Clark: Excited as well. There are a lot of creative use cases. Data entry is the obvious one, but as people grow, they think of unique things — in the compounding lab, making certain prescriptions a priority, or reaching out to certain patients. You said 58% automated — it’d be helpful if you could share how you’ve set up the guidelines the bots operate within. As of now, what happens when the bot isn’t completely confident on a prescription, or you’ve told it not to handle a certain prescription? Where does it get sent?

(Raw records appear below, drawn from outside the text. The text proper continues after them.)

Lemma fresh_seq s b0 b1 b2 (c1 c2 : M unit) :
  step_spec s b0 c1 -> fresh_spec s b1 c1 -> fresh_spec s b2 c2 ->
  fresh_spec s (fun t => b1 t || b2 t) (c1 ;; c2).
Proof.
  intros Hs1 H1 H2 m Hk Hsc. apply returns_bind.
  eapply returns_weaken; [apply (returns_and _ _ _ _ (Hs1 m) (H1 m Hk Hsc))|].
  intros [] m1 t1 [[_ Hok] Hf1]. specialize (Hok Hk).
  eapply returns_weaken.
  - apply (H2 m1 (ok_keyed _ _ _ _ _ Hok) (ok_scene _ _ _ _ _ Hok Hsc)).
  - intros [] m2 t2 Hf2. eapply step_fresh_trans; eauto.
Qed.

Lemma fresh_when s b (cond : bool) (c : M unit) :
  fresh_spec s b c -> fresh_spec s (fun t => cond && b t) (when cond c).
Proof.
  intros H. destruct cond; simpl; [exact H|].
  intros m _ _. apply returns_ret. split; [auto | discriminate].
Qed.

Lemma fresh_inpaintMask_update s t sel :
  fresh_spec s mask_target
    (inpaintMask_update (val (State.inpaintMask (val s))) t sel).
Proof.
  intros m _ _. unfold inpaintMask_update.
  apply returns_bind, returns_this, returns_bind, returns_call, returns_modify.
  split.
  - intros [c|] Hb; [|discriminate]. destruct c; exact (fun H => H).
  - intros [c|] Hb _; [discriminate|]. reflexivity.
Qed.

#[local] Instance touches_only_composable c : Composable (touches_only c).
Proof.
  split.
  - intros m. split; reflexivity.
  - intros m m1 m2 t1 t2 [H1 H2] [H1' H2']. split; [|congruence].
    intros c' Hne. now rewrite H1', H1.
Qed.

Lemma fresh_reconcile s c (comp : M unit) :
  within (touches_only c) comp ->
  (forall m,
     (forall c, keyed (adapters_of c m)) -> scene_consistent m ->
     NoDup (ids (snapshot_entities c s)) ->
     returns comp m (fun _ m' _ => up_to_date s (TCollection c) m')) ->
  fresh_spec s (collection_target c) comp.
Proof.
  intros Hframe Hdone m Hk Hsc.
  eapply returns_weaken.
  - apply returns_and; [apply (Hframe m)|].
    apply (returns_cond _ _ (NoDup (ids (snapshot_entities c s)))).
    + pose proof (Hframe m) as H.
      apply returns_elim in H as (u & m' & tr & -> & _). reflexivity.
    + now apply Hdone.
  - cbv beta. intros [] m' tr [[Hother Hmask] Hc]. split.
    + intros [c'|] Hb; simpl in *.
      * assert (Hne : c' <> c).
        { intros ->. destruct c; discriminate. }
        rewrite (Hother c' Hne). exact (fun H => H).
      * now rewrite Hmask.
    + intros [c'|] Hb Hd; simpl in *; [|discriminate].
      apply Collection_eqb_eq in Hb. subst c'. now apply Hc.
Qed.

Ltac touches_only_base :=
  intros ?; split;
  [ intros c' Hne;
    rewrite ?adapters_of_with_adapters_other, ?adapters_of_with_stage,
      ?adapters_of_with_next_uid by assumption;
    reflexivity
  | reflexivity ].

Lemma fresh_renderLayers s :
  fresh_spec s (collection_target Layers) (renderLayers s).
Proof.
  apply fresh_reconcile.
  - repeat within_step; touches_only_base.
  - intros m Hk Hsc Hnd.
    apply (reconcile_fresh s Layers (update_layer s)); try assumption.
    intros e. eexists. split; [|reflexivity].
    apply updates_state_adapter_update.
Qed.

Lemma fresh_renderRegions s :
  fresh_spec s (collection_target Regions) (renderRegions s).
Proof.
  apply fresh_reconcile.
  - repeat within_step; touches_only_base.
  - intros m Hk Hsc Hnd.
    apply (reconcile_fresh s Regions (render_entity Regions)); try assumption.
    intros e. eexists. split; [|reflexivity].
    apply updates_state_adapter_render.
Qed.

Lemma fresh_renderControlAdapters s :
  fresh_spec s (collection_target ControlAdapters) (renderControlAdapters s).
Proof.
  apply fresh_reconcile.
  - repeat within_step; touches_only_base.
  - intros m Hk Hsc Hnd.
    apply (reconcile_fresh s ControlAdapters (render_entity ControlAdapters));
      try assumption.
    intros e. eexists. split; [|reflexivity].
    apply updates_state_adapter_render.
Qed.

TJ: Great question — we were curious about that when we first started. The last thing we want is for the bot to not know how to do something and just drop it — mark it complete and let go of the task. Then we don’t know where it is, and that’s a lost prescription, which can’t happen. So we discussed this early on. If the bot is unsure or is blocked by a system setting — say the prescriber’s DEA is expired and your pharmacy system blocks that — we worked with TJM to have it ping us and place the prescription on a hold status, which has been excellent. You give us visibility into every prescription the bot processes, and any rejection is pinged to us via an integration with our Microsoft suite. You also provide a growing list of every prescription the bot types. That’s such a valuable feature, because we never want anything to get lost. When it happens, it’s passed off to a human, and we do a full root cause: is it a clinic issue, an internal issue, or a bot issue? Is it something to get with the TJM engineering team about? Something to go back to the clinic about? Something we’re doing internally that we didn’t know about? One of the best things is that we’re now able to root-cause a lot of what was probably being ignored in the past, and find a lasting solution.